An Order contains the information what artifacts should be processed and tracks generation numbers of referenced Endpoints and Secrets to detect changes.
An Endpoint contains the information about a source or destination for artifacts.
The Order Controller creates ArtifactWorkflow resources which are minimal, idempotent representations of artifacts to be processed.
When an Endpoint or referenced Secret changes (detected via generation tracking), the controller automatically recreates the rendered configuration and triggers ArtifactWorkflow recreation.

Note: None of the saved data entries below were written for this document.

Lemma write_jsonl_writes s0 dir written name file :
  name ∈ ["events.jsonl"; "evidence.jsonl"; "receipts.jsonl"] ->
  Forall (fun nf => nf.1 ∈ ARTIFACT_NAMES /\ nf.1 <> name) written ->
  writes s0 dir written name file (write_jsonl dir name file).
Proof.
  intros Hname Hw. eapply (triple_bind _ _ _ (fun _ => staged s0 dir written)).
  { intros s Hs. by apply (staged_off_lab s0 dir written). }
  intros hex. cbv zeta. set (tmp := name +:+ ".tmp-" +:+ hex).
  assert (Htmp : Forall (fun nf : string * File => nf.1 <> tmp) written /\ name <> tmp).
  { pose proof (temporary_name_apart name hex Hname) as Hn. rewrite Forall_forall in Hn.
    split; [|apply Hn; set_solver]. eapply Forall_impl; [done|]. intros nf [Hin _]. by apply Hn. }
  destruct Htmp as [Htmp Hneq]. eapply triple_try.
  - eapply triple_bind; [by apply (write_text_writes s0 dir written tmp file)|]. intros [].
    apply (triple_site_step _ _ _ (fun e s => faulted e /\ only_staging s0 dir s)); [apply staged_off_lab| |by intros s e ? ?%staged_only].
    intros s (files & Hr & [Hf Hws]%Forall_cons). simpl in Hf. rewrite Hr, lookup_insert_eq. simpl. rewrite Hf.
    exists (<[name := Whole file]> (delete tmp files)). split; [by rewrite insert_insert_eq|].
    constructor; [by rewrite lookup_insert_eq|]. rewrite Forall_forall in Hws, Hw, Htmp |- *. intros nf Hnf. cbn beta.
    rewrite lookup_insert_ne by (intros Heq; by destruct (Hw nf Hnf)).
    rewrite lookup_delete_ne; [by apply Hws|]. intros Heq. by apply (Htmp nf).
  - intros e. destruct (is_killed e); [by apply triple_raise|].
    eapply (triple_bind _ _ _ (fun _ s => faulted e /\ only_staging s0 dir s)); [|intros []; by apply triple_raise].
    apply triple_site_step; [by intros s lab| |by intros s e' ? []]. intros s [He Hs]. split; [done|].
    unfold only_staging in *. simpl. by rewrite delete_alter_eq.
Qed.

(** The five artifacts of one investigation. *)
Definition artifacts_of (report : InvestigationReport) (events : list RunEvent) (evidence : list Evidence)
    (receipts : list ToolReceipt) (markdown : string) : list (string * File) :=
  [("receipts.jsonl", FReceipts receipts); ("evidence.jsonl", FEvidence evidence); ("events.jsonl", FEvents events);
   ("report.md", FMarkdown markdown); ("report.json", FReport report)].

(** Every one of them is there, whole. *)
Definition holds_whole (files : Directory) (artifacts : list (string * File)) : Prop :=
  Forall (fun nf => files !! nf.1 = Some (Whole nf.2)) artifacts.

Lemma staging_apart id : staging_of id <> id.
Proof. intros Heq. apply (f_equal String.length) in Heq. unfold staging_of in Heq. rewrite string_length_app in Heq. cbn [String.length] in Heq. lia. Qed.

Lemma only_staging_lookup s0 dir s other : only_staging s0 dir s -> other <> dir -> st_results s !! other = st_results s0 !! other.
Proof.
  intros Hs Hne. apply (f_equal (lookup other)) in Hs. rewrite !lookup_delete_ne in Hs by done. done.
Qed.

Lemma finalize_triple report events evidence receipts markdown s0 :
  let id := ir_investigation_id report in
  triple (fun s => s = s0) (finalize_investigation report events evidence receipts markdown)
    (fun _ s => st_results s0 !! id = None
       /\ exists files, holds_whole files (artifacts_of report events evidence receipts markdown)
            /\ st_results s = <[id := files]> (delete (staging_of id) (st_results s0)))
    (fun e s => (faulted e \/ is_Some (st_results s0 !! id)) /\ only_staging s0 (staging_of id) s).
Proof.
  intros id. set (dir := staging_of id).
  apply triple_get. intros s1 ->. destruct (st_results s0 !! id) eqn:Hid; unfold id in Hid; rewrite Hid.
  { apply triple_raise. intros s [-> _]. split; [by right|done]. }
  apply (triple_conseq _ (fun s => st_results s = st_results s0) _ _
    (fun _ s => exists files, holds_whole files (artifacts_of report events evidence receipts markdown)
            /\ st_results s = <[id := files]> (delete dir (st_results s0))) _
    (fun e s => faulted e /\ only_staging s0 dir s)); [|by intros s [-> _]|intros a s Ha; by split|intros e s []; by split; [left|]].
  eapply (triple_bind _ _ _ (fun _ => staged s0 dir [])).
  { apply triple_site_step; [by intros s lab| |].
    - intros s Hs. eexists. split; [simpl; by rewrite Hs|constructor].
    - intros s e He Hs. split; [done|]. unfold only_staging. by rewrite Hs. }
  intros []. eapply triple_bind; [apply write_text_writes; constructor|]. intros [].
  eapply triple_bind; [apply write_text_writes; by repeat constructor|]. intros [].
  do 3 (eapply triple_bind; [apply write_jsonl_writes; [set_solver|repeat (constructor; [split; [set_solver|done]|]); constructor]|]; intros []).
  apply triple_site_step; [apply staged_off_lab| |by intros s e ? ?%staged_only].
  intros s (files & Hr & Hw). cbn beta. rewrite Hr, lookup_insert_eq. rewrite lookup_insert_ne by apply staging_apart.
  unfold id. rewrite Hid. rewrite decide_True by done. exists files. split; [done|]. simpl.
  by rewrite delete_insert_eq.
Qed.

(** A finished investigation appears at once. Whatever file operation of
    [finalize_investigation] fails, and wherever the process is killed, the investigation's
    directory either is as it was or holds its five artifacts whole, and the latter exactly
    when the call returns; no other investigation's directory is touched. *)
Theorem finalize_is_atomic report events evidence receipts markdown s :
  let id := ir_investigation_id report in
  let '(r, s') := finalize_investigation report events evidence receipts markdown s in
  (forall dir, dir <> id -> dir <> staging_of id -> st_results s' !! dir = st_results s !! dir)
  /\ match r with
     | Ok _ => st_results s !! id = None
         /\ exists files, st_results s' !! id = Some files
              /\ holds_whole files (artifacts_of report events evidence receipts markdown)
     | Err _ => st_results s' !! id = st_results s !! id
     end.
Proof.
  intros id. pose proof (finalize_triple report events evidence receipts markdown s s eq_refl) as Ht.
  destruct (finalize_investigation _ _ _ _ _ s) as [[[]|e] s'].
  - destruct Ht as (Hnone & files & Hw & Hr). split.
    + intros dir Hid Hdir. rewrite Hr, lookup_insert_ne, lookup_delete_ne by done. done.
    + split; [done|]. exists files. by rewrite Hr, lookup_insert_eq.
  - destruct Ht as [_ Ht]. split; [intros dir _ Hdir|]; eapply only_staging_lookup; try done. apply not_eq_sym, staging_apart.
Qed.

An ArtifactType specifies the processing rules and workflow templates for artifact types (e.g. oci, helm).
Pros¶
- Using dedicated
etcddoes not clutter the infra etcd - Storage can be changed later on if necessary
- Keep the declarative style of Kubernetes while having complete freedom on the API implementation
- Argo Workflows allows us to focus on the domain of the product without reinventing the wheel
- Qotas and Fairness easy without writing code via Kueue
- Idempotency: Generation tracking ensures configuration changes are reliably detected and handled without race conditions
- Minimal Resource Overhead: Small
ArtifactWorkflowresources with externalized configuration reduce API load and enable efficient scaling
Cons¶
- Building addon apiservers directly on the raw api-machinery libraries requires non-trivial code that must be maintained and rebased as the raw libraries change.
- Steep learning curve when starting the project and steeper learning curve when joining the project.
- Generation tracking adds complexity to the reconciliation logic that must be carefully maintained
Decision Outcome¶
Chosen Option: Solution E.
Because the solution is the one that provides the most flexibility while the necessity to write own code for many parts is minimized. The flexibility comes from utilizing the CNCF projects Argo Workflows and Kueue for building the workflow engine. The project itself can focus on the order process and the handling of endpoints.